• **What to produce**:
Exactly as they appear below, repeat the lines from the one with "exists fd, chunks, (msg_data" through the one with "- intros b1", and no others.

• **Records to process**:
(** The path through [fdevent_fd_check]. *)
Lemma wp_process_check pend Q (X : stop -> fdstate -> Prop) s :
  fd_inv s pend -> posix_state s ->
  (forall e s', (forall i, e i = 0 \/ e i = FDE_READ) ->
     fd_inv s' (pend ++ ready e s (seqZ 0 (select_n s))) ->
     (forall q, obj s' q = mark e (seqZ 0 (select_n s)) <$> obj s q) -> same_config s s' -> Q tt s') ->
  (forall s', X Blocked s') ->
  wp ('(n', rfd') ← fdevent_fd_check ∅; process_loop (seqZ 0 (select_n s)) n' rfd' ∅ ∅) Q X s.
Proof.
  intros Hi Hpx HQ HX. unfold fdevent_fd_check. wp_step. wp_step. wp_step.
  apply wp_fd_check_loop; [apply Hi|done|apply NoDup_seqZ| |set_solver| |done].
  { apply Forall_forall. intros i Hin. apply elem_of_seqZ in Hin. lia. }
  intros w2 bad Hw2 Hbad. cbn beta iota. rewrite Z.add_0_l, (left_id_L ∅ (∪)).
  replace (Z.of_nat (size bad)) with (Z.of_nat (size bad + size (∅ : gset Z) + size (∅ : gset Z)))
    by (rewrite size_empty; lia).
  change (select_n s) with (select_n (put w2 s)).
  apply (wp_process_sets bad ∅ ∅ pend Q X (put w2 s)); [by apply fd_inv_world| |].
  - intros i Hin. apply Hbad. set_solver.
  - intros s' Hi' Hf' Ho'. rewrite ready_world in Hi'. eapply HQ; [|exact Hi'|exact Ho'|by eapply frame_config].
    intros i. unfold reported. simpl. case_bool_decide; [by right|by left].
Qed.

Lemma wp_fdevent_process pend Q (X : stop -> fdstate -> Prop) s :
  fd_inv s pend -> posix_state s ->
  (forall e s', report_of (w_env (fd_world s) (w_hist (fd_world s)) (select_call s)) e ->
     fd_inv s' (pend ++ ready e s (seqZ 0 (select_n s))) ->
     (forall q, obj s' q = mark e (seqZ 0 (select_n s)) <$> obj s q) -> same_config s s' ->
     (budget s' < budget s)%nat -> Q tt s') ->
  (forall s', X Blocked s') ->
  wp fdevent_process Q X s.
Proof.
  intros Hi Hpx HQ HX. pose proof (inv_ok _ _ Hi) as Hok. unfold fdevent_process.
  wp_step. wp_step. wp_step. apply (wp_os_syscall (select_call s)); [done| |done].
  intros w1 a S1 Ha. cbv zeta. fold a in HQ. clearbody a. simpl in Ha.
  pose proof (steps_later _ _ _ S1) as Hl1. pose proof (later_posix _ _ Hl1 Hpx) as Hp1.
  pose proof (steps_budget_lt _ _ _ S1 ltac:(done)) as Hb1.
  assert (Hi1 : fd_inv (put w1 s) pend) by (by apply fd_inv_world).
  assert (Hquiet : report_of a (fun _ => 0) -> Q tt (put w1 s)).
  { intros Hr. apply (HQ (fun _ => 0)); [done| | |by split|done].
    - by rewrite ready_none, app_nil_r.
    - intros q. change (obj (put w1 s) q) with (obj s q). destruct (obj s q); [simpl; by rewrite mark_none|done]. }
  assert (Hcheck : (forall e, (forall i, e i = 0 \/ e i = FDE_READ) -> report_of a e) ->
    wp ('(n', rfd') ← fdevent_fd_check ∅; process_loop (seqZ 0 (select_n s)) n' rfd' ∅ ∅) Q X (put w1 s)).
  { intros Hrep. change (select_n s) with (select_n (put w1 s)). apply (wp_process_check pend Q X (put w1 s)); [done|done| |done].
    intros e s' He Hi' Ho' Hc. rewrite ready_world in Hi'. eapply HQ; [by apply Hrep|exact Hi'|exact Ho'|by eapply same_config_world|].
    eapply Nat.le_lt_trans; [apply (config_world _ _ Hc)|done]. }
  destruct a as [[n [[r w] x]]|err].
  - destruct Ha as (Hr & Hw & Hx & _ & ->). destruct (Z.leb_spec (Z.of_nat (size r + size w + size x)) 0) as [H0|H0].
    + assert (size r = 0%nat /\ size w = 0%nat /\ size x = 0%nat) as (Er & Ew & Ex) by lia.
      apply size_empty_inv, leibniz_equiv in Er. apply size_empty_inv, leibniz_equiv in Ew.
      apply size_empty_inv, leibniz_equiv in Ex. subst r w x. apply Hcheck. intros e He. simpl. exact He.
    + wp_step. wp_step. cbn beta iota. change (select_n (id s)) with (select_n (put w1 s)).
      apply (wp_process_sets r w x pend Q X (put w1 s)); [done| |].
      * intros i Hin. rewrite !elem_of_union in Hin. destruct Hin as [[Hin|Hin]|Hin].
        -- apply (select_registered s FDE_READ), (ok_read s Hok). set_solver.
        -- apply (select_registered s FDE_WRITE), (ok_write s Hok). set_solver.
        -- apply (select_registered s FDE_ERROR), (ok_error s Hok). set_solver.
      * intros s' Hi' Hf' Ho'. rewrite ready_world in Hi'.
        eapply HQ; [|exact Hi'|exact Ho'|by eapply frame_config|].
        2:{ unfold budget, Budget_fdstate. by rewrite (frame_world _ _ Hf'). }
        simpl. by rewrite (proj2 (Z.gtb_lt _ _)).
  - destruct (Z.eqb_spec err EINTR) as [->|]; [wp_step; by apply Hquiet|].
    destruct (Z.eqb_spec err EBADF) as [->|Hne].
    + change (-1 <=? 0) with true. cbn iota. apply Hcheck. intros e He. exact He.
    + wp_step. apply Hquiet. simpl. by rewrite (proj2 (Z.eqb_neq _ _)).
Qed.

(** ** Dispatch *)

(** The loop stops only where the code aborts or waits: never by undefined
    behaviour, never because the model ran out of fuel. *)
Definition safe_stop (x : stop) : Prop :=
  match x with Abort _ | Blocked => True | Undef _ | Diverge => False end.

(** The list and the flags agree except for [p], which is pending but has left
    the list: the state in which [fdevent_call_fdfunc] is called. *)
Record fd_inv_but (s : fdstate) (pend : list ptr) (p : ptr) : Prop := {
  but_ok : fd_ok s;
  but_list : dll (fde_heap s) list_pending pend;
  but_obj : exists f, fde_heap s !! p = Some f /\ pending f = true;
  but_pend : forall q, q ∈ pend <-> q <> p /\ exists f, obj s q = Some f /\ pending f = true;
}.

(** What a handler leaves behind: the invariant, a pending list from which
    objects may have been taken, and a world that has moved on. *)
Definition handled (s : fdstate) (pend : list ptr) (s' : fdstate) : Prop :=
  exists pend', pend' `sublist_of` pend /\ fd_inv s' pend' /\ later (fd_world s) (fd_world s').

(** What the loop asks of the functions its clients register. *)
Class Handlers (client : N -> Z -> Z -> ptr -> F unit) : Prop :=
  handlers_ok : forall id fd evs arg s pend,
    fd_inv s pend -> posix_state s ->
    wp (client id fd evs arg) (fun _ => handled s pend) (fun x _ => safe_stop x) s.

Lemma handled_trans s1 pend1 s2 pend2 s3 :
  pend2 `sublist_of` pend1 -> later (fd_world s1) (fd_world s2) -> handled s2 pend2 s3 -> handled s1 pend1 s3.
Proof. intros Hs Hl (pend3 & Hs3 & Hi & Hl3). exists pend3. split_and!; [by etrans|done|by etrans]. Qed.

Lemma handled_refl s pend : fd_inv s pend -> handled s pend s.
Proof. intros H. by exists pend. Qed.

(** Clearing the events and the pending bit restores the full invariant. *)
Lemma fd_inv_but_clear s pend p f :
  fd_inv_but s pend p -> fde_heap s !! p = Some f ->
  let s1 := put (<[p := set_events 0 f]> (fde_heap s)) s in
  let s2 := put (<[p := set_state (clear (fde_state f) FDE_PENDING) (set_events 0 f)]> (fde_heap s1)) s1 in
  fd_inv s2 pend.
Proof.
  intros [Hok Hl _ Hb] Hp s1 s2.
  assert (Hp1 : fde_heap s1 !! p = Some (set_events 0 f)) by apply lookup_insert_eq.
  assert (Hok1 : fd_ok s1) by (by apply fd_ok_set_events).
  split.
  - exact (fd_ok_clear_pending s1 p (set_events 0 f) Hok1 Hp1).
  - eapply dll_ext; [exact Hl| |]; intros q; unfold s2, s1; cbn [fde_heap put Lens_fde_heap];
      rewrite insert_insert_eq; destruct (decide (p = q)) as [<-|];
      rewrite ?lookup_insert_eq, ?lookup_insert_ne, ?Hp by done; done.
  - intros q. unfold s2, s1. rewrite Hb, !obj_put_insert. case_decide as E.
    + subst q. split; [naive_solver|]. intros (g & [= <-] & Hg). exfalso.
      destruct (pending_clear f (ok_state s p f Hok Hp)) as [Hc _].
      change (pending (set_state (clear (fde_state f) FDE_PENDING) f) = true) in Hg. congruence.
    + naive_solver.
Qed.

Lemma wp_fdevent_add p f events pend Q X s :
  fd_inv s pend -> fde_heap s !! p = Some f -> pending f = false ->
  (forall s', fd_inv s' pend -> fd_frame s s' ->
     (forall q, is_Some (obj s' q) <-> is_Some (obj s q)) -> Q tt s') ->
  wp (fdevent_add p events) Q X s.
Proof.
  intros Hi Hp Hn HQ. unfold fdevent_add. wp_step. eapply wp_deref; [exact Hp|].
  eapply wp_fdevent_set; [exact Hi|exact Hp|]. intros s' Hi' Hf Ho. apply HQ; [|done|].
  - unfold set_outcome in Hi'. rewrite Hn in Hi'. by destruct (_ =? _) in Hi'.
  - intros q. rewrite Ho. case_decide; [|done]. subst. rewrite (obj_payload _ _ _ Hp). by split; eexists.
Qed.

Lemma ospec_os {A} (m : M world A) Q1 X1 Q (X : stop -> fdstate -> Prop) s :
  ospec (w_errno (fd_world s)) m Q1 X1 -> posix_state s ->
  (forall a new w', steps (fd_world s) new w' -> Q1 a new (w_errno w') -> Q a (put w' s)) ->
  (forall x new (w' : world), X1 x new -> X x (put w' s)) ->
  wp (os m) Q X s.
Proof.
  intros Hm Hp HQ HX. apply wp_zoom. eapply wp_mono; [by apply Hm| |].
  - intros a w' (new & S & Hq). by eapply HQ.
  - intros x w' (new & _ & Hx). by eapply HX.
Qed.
==
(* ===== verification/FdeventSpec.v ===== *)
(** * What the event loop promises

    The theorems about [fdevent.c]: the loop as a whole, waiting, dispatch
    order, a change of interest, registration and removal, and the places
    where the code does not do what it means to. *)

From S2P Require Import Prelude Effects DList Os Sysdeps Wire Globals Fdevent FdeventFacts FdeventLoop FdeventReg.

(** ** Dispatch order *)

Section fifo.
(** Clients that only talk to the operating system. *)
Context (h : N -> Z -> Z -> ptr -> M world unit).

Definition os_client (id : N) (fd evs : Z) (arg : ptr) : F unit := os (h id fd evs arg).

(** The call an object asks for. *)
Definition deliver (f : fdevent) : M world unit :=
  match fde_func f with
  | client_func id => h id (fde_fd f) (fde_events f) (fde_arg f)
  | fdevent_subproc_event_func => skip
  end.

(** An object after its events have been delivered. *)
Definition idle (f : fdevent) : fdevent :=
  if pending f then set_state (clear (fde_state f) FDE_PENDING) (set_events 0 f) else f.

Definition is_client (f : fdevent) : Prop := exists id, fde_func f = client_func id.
---
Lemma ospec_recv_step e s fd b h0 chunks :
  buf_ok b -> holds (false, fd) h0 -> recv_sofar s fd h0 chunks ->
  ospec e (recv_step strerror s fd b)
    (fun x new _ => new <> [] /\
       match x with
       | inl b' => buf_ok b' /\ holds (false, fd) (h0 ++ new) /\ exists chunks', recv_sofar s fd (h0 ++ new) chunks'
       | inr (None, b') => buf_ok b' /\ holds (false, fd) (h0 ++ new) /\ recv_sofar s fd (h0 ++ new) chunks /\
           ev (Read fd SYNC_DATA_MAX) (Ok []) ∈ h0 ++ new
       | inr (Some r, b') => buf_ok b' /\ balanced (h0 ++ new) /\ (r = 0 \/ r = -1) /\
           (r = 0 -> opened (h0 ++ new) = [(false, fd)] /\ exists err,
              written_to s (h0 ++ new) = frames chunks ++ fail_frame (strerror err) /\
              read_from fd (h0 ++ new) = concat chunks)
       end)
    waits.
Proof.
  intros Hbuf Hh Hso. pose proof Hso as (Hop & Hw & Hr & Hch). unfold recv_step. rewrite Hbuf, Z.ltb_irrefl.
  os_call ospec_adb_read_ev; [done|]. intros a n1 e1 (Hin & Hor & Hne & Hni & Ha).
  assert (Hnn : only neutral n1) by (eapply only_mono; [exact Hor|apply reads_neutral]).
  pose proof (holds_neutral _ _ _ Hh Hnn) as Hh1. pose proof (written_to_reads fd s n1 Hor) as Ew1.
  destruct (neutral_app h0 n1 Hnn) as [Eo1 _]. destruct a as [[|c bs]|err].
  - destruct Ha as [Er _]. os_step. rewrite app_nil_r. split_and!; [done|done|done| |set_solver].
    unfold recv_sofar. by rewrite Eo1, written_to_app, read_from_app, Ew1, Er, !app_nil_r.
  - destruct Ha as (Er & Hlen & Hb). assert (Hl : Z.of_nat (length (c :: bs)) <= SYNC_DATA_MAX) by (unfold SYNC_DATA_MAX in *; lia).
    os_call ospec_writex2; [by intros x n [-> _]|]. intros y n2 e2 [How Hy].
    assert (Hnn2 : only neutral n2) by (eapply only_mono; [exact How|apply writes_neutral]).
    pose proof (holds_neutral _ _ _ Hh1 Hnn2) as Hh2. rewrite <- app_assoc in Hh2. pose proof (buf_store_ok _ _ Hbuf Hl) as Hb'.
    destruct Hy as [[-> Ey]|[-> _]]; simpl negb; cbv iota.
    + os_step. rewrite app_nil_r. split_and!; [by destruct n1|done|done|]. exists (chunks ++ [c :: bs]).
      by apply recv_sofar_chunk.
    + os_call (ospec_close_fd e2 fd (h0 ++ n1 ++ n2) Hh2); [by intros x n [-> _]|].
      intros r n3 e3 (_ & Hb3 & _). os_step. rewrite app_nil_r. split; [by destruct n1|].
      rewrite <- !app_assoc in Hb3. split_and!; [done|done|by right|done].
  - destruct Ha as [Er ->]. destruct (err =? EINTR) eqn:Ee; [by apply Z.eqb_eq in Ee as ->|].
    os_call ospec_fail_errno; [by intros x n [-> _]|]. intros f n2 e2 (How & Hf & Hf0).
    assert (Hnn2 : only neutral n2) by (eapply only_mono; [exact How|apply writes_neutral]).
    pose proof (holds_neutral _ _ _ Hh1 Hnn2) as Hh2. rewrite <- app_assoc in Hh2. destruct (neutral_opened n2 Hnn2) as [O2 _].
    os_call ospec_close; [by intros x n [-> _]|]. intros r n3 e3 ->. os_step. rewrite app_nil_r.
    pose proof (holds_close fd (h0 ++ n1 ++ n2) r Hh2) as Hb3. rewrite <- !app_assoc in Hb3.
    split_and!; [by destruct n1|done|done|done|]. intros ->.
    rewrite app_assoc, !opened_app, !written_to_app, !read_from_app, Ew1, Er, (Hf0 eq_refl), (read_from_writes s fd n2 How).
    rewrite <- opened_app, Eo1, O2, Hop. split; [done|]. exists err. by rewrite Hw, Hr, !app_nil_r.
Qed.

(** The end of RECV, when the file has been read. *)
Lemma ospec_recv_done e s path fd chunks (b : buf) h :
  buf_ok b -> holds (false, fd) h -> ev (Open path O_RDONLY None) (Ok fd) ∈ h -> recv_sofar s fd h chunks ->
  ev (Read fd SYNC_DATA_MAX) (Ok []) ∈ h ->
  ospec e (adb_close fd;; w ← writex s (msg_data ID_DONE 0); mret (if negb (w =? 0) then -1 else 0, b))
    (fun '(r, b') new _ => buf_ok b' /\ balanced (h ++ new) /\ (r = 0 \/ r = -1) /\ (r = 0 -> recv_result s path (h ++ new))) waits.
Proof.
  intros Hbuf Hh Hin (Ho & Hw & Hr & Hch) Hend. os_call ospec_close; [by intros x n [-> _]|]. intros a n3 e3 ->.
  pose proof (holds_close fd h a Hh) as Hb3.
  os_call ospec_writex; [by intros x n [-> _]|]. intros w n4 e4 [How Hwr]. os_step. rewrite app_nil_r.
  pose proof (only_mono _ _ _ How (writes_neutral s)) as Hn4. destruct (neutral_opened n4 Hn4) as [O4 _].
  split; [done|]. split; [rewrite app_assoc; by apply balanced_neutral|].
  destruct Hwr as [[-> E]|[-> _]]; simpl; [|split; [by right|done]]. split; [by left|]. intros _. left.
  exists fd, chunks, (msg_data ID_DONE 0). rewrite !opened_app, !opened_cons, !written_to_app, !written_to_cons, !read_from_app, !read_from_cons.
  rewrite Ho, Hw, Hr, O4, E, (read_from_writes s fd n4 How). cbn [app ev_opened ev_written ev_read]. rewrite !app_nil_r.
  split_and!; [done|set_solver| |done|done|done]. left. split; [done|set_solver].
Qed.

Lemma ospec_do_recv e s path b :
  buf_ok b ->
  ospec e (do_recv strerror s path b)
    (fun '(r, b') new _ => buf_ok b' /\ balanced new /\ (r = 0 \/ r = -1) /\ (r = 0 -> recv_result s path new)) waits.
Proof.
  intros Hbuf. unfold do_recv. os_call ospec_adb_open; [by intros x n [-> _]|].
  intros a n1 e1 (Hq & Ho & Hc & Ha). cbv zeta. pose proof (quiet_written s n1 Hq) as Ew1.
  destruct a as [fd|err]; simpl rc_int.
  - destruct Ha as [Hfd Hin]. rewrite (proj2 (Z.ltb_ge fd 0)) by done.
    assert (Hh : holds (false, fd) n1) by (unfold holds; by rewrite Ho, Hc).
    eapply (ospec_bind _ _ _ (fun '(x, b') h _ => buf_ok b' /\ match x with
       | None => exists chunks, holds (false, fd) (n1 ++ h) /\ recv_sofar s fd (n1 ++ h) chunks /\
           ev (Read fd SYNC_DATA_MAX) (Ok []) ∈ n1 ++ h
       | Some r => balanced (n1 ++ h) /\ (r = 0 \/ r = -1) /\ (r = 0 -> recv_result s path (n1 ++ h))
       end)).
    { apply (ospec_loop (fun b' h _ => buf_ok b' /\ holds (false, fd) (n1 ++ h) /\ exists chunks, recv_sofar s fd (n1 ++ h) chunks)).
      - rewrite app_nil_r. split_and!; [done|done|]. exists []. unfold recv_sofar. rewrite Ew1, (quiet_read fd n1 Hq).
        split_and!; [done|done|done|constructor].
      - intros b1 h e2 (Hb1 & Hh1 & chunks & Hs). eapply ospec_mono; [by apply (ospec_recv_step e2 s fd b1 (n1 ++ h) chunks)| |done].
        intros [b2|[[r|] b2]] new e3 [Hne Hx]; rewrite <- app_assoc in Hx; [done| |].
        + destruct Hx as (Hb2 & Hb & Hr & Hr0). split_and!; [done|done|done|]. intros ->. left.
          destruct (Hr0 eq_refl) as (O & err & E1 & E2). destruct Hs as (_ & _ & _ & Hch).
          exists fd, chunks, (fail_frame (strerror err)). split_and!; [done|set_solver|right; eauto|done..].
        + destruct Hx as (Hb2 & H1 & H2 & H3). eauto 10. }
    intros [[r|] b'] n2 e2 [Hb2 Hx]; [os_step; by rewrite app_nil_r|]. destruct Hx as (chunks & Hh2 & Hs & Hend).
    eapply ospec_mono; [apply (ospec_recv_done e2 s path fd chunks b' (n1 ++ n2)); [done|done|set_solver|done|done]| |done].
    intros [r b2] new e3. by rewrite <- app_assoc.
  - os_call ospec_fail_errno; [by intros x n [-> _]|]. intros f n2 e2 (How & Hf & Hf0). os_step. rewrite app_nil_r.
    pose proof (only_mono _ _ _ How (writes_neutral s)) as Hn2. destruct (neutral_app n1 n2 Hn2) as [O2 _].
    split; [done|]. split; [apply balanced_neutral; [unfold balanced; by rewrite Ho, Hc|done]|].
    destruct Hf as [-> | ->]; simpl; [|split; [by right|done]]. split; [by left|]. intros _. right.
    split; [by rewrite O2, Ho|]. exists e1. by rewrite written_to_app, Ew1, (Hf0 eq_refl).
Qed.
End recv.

• **Exercise result**:
  exists fd, chunks, (msg_data ID_DONE 0). rewrite !opened_app, !opened_cons, !written_to_app, !written_to_cons, !read_from_app, !read_from_cons.
  rewrite Ho, Hw, Hr, O4, E, (read_from_writes s fd n4 How). cbn [app ev_opened ev_written ev_read]. rewrite !app_nil_r.
  split_and!; [done|set_solver| |done|done|done]. left. split; [done|set_solver].
Qed.

Lemma ospec_do_recv e s path b :
  buf_ok b ->
  ospec e (do_recv strerror s path b)
    (fun '(r, b') new _ => buf_ok b' /\ balanced new /\ (r = 0 \/ r = -1) /\ (r = 0 -> recv_result s path new)) waits.
Proof.
  intros Hbuf. unfold do_recv. os_call ospec_adb_open; [by intros x n [-> _]|].
  intros a n1 e1 (Hq & Ho & Hc & Ha). cbv zeta. pose proof (quiet_written s n1 Hq) as Ew1.
  destruct a as [fd|err]; simpl rc_int.
  - destruct Ha as [Hfd Hin]. rewrite (proj2 (Z.ltb_ge fd 0)) by done.
    assert (Hh : holds (false, fd) n1) by (unfold holds; by rewrite Ho, Hc).
    eapply (ospec_bind _ _ _ (fun '(x, b') h _ => buf_ok b' /\ match x with
       | None => exists chunks, holds (false, fd) (n1 ++ h) /\ recv_sofar s fd (n1 ++ h) chunks /\
           ev (Read fd SYNC_DATA_MAX) (Ok []) ∈ n1 ++ h
       | Some r => balanced (n1 ++ h) /\ (r = 0 \/ r = -1) /\ (r = 0 -> recv_result s path (n1 ++ h))
       end)).
    { apply (ospec_loop (fun b' h _ => buf_ok b' /\ holds (false, fd) (n1 ++ h) /\ exists chunks, recv_sofar s fd (n1 ++ h) chunks)).
      - rewrite app_nil_r. split_and!; [done|done|]. exists []. unfold recv_sofar. rewrite Ew1, (quiet_read fd n1 Hq).
        split_and!; [done|done|done|constructor].
      - intros b1 h e2 (Hb1 & Hh1 & chunks & Hs). eapply ospec_mono; [by apply (ospec_recv_step e2 s fd b1 (n1 ++ h) chunks)| |done].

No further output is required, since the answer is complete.